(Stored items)
_ _ _

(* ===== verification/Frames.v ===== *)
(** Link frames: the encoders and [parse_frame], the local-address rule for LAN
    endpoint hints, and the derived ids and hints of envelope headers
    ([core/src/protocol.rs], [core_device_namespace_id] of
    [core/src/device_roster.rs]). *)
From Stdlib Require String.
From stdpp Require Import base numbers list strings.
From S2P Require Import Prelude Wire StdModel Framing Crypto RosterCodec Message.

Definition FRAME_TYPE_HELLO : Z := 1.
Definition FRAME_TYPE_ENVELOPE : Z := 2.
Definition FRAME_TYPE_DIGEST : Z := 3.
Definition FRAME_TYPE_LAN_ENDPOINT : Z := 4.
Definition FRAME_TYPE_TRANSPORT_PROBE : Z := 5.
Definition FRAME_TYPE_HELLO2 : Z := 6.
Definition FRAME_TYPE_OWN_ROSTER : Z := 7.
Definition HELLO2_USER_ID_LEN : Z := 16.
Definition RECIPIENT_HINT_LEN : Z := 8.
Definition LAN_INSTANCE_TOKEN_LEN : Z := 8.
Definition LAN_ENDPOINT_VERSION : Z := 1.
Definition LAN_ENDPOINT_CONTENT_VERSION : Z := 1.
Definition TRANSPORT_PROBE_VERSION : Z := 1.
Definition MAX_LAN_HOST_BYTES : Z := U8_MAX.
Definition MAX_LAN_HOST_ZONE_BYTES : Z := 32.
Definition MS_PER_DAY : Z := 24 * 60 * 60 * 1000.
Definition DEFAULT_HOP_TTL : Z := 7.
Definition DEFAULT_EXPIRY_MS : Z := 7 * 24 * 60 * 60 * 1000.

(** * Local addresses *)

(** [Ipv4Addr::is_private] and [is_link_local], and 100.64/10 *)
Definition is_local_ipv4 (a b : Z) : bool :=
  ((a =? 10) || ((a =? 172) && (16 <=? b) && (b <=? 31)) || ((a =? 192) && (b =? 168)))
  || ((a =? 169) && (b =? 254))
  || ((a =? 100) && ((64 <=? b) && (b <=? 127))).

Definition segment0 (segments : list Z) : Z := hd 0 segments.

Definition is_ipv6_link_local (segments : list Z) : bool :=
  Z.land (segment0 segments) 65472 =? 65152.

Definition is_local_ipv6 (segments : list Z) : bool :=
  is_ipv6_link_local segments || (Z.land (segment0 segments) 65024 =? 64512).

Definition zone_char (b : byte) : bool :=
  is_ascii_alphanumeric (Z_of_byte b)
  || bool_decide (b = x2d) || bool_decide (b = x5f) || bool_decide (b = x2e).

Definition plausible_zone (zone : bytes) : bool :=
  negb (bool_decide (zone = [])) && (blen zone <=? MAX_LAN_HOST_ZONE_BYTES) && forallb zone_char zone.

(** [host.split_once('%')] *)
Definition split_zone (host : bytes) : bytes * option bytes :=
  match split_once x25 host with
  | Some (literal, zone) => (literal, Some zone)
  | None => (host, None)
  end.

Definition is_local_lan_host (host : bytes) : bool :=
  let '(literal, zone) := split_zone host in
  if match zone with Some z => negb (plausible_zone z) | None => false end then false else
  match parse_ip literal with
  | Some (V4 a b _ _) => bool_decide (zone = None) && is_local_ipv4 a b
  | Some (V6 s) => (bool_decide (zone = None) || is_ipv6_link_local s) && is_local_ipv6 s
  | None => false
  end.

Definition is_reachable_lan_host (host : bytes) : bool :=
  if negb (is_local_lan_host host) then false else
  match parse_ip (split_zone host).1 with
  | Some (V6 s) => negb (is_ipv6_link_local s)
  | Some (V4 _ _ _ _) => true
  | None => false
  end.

_ _ _

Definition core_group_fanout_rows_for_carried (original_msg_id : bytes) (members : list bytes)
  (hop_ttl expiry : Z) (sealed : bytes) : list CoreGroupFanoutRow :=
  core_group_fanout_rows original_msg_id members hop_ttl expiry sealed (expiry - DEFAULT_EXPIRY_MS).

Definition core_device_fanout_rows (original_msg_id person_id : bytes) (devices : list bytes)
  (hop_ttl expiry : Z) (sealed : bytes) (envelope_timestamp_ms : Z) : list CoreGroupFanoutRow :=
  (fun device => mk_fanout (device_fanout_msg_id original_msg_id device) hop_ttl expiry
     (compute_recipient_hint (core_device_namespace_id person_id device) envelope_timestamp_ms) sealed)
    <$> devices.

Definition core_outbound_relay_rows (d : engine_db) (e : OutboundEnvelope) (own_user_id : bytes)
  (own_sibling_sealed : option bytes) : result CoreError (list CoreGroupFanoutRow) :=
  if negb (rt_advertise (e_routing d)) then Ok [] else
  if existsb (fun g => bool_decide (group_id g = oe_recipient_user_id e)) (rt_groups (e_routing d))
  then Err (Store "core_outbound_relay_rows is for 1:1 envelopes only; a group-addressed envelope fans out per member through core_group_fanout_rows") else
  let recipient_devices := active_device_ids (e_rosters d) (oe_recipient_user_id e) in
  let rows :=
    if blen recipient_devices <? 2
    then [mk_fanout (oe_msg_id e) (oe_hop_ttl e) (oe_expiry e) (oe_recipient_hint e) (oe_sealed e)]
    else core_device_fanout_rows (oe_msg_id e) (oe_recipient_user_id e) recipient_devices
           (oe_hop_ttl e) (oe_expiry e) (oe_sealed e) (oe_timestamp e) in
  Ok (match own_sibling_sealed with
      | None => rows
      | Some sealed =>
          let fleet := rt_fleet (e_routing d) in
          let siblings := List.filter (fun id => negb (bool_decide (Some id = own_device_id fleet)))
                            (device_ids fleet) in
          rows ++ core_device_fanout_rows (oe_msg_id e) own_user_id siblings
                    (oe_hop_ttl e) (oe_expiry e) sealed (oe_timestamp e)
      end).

_ _ _

=== Your instructions ===
I'd like the lines above from the one with "Definition FRAME_TYPE_HELLO : Z := 1." up to and including the one with "Definition LAN_INSTANCE_TOKEN_LEN : Z := 8." copied exactly, with no other lines.

=== Exercise output ===
Definition FRAME_TYPE_HELLO : Z := 1.
Definition FRAME_TYPE_ENVELOPE : Z := 2.
Definition FRAME_TYPE_DIGEST : Z := 3.
Definition FRAME_TYPE_LAN_ENDPOINT : Z := 4.
Definition FRAME_TYPE_TRANSPORT_PROBE : Z := 5.
Definition FRAME_TYPE_HELLO2 : Z := 6.
Definition FRAME_TYPE_OWN_ROSTER : Z := 7.
Definition HELLO2_USER_ID_LEN : Z := 16.
Definition RECIPIENT_HINT_LEN : Z := 8.
Definition LAN_INSTANCE_TOKEN_LEN : Z := 8.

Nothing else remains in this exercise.